## [Try it]
Go to the line holding "(** Pushing a" in the entries below and write out exactly every line down to and including the line holding "Definition pushes (l".

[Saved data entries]
<<<<
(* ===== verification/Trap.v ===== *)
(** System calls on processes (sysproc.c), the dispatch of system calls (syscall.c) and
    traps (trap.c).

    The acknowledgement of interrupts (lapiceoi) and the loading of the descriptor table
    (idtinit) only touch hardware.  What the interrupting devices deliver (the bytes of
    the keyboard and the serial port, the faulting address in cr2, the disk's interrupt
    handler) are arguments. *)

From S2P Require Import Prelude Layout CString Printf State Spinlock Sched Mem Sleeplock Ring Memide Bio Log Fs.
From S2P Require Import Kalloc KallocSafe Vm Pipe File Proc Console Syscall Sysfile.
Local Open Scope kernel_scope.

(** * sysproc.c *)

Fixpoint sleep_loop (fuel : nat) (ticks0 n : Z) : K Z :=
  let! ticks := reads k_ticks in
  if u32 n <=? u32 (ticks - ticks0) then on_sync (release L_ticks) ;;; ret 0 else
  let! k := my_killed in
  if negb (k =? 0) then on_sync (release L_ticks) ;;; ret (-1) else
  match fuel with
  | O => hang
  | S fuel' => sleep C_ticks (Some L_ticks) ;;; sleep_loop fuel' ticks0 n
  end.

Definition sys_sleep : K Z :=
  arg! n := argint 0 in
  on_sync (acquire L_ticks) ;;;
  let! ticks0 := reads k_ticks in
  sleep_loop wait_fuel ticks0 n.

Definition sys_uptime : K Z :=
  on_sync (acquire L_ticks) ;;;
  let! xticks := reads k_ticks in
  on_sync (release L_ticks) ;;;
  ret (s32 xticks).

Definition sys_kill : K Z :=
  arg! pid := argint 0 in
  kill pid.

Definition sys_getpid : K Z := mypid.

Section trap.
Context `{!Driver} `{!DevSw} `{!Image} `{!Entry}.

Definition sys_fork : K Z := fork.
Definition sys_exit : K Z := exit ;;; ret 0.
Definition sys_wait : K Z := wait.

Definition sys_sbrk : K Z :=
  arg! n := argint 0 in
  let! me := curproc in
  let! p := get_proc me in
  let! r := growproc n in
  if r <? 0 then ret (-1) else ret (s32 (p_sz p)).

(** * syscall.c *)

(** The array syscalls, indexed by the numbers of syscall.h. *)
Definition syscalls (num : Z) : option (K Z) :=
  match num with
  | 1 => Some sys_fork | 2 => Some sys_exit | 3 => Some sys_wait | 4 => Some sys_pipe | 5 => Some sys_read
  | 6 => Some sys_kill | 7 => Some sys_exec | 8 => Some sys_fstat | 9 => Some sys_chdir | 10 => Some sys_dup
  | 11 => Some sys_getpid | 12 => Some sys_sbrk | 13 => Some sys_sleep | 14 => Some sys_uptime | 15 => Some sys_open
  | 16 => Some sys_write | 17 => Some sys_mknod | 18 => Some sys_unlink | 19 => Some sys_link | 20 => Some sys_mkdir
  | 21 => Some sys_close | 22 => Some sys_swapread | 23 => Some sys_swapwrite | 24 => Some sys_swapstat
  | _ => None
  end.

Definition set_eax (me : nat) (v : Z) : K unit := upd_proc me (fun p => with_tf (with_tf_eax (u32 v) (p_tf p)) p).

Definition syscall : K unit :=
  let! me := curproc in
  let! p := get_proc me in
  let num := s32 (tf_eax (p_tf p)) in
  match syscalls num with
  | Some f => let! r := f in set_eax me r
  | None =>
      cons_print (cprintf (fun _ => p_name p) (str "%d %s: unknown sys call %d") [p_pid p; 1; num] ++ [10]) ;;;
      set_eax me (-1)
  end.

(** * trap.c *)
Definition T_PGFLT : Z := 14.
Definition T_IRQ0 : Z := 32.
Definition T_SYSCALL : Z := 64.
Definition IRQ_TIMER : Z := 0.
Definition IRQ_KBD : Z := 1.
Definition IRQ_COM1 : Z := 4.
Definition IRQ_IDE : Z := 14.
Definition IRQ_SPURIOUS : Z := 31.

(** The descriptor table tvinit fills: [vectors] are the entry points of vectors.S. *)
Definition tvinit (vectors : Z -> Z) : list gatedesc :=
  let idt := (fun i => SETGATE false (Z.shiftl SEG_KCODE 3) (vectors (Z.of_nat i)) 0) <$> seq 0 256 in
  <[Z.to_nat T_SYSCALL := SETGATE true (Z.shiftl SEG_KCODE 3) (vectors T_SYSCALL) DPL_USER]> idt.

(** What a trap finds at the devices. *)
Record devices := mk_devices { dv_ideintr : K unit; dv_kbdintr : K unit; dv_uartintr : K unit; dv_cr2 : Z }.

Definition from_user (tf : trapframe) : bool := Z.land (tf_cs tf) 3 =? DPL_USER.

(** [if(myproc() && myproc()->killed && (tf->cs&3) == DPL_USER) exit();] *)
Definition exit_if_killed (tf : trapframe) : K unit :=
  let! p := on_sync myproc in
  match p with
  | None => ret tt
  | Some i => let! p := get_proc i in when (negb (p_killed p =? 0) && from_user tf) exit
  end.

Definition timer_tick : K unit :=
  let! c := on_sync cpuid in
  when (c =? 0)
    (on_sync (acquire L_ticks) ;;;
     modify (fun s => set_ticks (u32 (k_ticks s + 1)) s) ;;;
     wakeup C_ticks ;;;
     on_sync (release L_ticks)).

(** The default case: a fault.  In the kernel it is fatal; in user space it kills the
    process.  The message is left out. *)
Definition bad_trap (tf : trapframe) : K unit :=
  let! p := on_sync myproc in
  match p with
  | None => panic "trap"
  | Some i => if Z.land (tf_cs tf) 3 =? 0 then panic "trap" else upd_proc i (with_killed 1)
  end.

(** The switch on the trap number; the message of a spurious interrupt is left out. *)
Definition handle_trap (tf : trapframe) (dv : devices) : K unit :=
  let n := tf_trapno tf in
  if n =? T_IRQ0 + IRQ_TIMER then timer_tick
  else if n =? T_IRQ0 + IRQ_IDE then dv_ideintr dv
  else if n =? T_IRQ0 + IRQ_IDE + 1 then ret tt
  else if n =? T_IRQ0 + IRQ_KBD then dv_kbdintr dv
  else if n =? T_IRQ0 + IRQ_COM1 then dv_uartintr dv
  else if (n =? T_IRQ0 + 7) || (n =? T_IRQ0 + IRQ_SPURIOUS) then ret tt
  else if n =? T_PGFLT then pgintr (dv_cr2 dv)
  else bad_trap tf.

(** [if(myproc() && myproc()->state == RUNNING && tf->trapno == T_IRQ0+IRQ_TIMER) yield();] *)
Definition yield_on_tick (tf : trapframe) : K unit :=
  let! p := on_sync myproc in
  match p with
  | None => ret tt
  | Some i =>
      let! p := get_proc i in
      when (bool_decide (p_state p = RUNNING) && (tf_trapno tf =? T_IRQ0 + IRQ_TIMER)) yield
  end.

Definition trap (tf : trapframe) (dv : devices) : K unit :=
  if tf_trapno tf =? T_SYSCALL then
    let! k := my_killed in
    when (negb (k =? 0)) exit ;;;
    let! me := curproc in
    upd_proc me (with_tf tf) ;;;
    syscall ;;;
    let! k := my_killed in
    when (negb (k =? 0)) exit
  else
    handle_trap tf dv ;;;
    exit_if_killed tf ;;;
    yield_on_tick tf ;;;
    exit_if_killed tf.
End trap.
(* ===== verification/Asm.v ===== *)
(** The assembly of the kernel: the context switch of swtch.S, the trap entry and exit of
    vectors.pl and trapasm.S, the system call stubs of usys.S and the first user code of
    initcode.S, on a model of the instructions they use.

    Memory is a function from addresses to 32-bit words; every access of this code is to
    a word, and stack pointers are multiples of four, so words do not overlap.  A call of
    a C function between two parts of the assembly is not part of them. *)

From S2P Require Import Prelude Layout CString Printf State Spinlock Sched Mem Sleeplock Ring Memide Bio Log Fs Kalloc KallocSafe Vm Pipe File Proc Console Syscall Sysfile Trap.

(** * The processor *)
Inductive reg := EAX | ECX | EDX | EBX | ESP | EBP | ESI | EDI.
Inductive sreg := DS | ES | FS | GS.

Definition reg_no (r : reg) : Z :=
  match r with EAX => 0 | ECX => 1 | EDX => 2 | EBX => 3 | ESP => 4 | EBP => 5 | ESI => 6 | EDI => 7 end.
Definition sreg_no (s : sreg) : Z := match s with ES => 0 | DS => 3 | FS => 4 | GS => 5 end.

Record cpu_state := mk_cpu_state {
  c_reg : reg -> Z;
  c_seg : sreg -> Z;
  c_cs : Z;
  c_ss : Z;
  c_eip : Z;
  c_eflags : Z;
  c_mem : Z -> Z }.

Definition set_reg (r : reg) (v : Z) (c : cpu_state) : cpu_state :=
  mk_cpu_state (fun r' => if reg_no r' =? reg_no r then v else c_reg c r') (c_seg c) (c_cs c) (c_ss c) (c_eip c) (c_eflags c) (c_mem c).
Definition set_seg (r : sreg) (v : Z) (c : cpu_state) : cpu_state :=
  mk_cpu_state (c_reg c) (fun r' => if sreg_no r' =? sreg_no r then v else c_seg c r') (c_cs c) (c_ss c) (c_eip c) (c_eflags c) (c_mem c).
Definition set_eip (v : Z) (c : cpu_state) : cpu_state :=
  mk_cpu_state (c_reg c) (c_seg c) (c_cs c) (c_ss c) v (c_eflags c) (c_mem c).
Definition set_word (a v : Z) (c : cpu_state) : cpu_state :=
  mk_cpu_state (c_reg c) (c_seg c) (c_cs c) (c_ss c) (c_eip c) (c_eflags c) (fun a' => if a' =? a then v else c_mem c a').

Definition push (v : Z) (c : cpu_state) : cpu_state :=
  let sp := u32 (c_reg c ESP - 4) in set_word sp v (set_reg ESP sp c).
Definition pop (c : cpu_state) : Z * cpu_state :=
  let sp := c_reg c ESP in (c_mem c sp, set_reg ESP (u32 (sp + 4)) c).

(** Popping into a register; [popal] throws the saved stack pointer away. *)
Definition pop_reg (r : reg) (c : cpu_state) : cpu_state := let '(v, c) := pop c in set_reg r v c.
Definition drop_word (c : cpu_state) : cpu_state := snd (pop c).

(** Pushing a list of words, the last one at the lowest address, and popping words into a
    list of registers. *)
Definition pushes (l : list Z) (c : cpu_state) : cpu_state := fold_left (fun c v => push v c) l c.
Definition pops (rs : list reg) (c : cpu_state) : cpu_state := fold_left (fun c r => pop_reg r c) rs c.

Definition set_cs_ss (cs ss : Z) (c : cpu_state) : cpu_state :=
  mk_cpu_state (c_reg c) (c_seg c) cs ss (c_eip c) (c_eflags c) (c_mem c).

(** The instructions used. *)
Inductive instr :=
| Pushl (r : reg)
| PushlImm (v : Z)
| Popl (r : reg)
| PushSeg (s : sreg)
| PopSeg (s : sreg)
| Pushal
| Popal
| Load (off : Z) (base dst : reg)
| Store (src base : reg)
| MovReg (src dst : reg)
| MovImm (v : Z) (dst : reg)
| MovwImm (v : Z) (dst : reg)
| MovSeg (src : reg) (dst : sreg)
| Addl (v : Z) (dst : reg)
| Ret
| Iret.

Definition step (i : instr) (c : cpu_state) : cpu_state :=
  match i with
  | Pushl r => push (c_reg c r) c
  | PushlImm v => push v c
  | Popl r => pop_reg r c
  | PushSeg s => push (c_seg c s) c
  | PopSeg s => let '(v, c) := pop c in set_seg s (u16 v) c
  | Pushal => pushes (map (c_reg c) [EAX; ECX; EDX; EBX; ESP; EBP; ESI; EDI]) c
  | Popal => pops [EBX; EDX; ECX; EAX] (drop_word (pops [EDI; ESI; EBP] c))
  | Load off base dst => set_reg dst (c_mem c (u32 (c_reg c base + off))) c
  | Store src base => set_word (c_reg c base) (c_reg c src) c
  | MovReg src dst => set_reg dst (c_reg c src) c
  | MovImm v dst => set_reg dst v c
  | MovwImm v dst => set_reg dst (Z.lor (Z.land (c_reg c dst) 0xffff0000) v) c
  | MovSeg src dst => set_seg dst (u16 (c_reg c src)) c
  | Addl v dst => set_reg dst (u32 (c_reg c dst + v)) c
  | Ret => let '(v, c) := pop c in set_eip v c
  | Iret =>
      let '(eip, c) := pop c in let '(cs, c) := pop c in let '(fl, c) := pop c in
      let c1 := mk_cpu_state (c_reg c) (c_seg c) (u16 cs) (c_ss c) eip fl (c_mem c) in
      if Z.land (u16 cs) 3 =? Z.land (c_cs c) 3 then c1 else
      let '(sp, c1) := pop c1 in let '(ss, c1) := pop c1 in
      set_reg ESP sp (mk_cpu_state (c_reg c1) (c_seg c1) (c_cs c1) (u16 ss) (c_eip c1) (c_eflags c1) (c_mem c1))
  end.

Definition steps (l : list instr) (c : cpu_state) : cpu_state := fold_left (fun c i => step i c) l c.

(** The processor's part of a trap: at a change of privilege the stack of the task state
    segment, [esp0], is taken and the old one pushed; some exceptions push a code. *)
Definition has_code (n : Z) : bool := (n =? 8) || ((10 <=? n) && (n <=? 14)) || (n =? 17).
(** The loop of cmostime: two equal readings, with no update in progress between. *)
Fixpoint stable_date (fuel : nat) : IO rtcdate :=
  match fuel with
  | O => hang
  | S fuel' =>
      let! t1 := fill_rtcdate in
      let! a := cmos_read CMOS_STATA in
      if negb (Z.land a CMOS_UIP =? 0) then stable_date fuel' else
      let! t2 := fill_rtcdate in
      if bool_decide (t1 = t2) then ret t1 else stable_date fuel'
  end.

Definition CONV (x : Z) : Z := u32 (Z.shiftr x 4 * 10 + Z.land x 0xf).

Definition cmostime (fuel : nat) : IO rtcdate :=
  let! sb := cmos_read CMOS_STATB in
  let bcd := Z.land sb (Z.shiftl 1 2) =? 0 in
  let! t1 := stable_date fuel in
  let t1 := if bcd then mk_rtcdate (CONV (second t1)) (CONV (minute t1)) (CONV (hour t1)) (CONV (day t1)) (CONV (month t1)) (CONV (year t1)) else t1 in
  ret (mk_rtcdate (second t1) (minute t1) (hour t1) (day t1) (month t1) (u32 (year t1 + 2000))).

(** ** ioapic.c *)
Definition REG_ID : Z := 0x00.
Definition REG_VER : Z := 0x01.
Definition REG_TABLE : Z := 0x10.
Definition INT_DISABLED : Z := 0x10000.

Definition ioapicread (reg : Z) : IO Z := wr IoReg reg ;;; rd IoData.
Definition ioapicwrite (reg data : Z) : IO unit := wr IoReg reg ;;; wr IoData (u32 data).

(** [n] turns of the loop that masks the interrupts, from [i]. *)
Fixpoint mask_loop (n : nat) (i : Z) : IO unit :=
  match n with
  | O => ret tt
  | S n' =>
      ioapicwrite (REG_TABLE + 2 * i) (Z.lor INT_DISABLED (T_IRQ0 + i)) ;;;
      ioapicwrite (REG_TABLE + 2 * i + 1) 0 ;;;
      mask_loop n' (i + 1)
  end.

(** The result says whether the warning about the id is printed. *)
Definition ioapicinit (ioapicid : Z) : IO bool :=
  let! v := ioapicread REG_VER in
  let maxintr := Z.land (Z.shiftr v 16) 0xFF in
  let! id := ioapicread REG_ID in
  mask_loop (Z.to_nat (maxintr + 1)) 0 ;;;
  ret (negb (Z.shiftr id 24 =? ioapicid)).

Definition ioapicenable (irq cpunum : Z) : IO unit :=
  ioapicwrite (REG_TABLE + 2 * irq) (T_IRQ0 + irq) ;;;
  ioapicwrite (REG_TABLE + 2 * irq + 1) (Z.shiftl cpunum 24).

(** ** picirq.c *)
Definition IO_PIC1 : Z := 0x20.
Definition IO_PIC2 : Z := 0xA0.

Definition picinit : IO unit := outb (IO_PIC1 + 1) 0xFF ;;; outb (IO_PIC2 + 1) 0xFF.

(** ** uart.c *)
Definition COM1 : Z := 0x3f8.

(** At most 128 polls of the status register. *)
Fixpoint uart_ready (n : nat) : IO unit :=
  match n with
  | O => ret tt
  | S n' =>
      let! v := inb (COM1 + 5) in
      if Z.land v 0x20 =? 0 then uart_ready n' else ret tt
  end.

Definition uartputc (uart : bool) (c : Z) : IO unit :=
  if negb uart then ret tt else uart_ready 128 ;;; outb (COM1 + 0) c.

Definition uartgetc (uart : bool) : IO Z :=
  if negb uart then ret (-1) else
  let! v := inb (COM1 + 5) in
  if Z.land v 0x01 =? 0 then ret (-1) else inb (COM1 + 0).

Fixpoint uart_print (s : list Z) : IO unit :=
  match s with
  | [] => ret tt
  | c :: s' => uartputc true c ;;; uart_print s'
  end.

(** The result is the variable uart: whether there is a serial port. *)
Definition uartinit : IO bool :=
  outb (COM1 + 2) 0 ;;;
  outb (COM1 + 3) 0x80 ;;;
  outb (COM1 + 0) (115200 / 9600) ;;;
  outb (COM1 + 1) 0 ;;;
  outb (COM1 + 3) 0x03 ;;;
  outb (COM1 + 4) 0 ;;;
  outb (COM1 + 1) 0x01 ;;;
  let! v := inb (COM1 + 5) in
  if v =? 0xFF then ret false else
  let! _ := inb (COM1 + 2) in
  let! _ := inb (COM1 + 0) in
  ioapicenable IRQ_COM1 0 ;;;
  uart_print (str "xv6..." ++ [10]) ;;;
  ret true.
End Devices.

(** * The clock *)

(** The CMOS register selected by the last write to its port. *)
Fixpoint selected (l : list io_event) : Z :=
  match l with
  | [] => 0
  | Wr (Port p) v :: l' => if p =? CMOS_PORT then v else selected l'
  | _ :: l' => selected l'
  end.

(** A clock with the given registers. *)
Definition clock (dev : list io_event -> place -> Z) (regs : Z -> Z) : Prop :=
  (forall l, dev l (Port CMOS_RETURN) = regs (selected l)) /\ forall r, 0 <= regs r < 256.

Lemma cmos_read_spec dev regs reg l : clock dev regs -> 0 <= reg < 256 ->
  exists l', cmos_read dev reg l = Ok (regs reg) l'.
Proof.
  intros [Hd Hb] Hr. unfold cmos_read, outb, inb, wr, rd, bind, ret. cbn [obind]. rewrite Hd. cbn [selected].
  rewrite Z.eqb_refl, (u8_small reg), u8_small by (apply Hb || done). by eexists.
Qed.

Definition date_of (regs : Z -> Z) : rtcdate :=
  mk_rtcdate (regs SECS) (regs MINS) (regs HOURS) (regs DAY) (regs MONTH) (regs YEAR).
>>>>
## [Exercise output]
(** Pushing a list of words, the last one at the lowest address, and popping words into a
    list of registers. *)
Definition pushes (l : list Z) (c : cpu_state) : cpu_state := fold_left (fun c v => push v c) l c.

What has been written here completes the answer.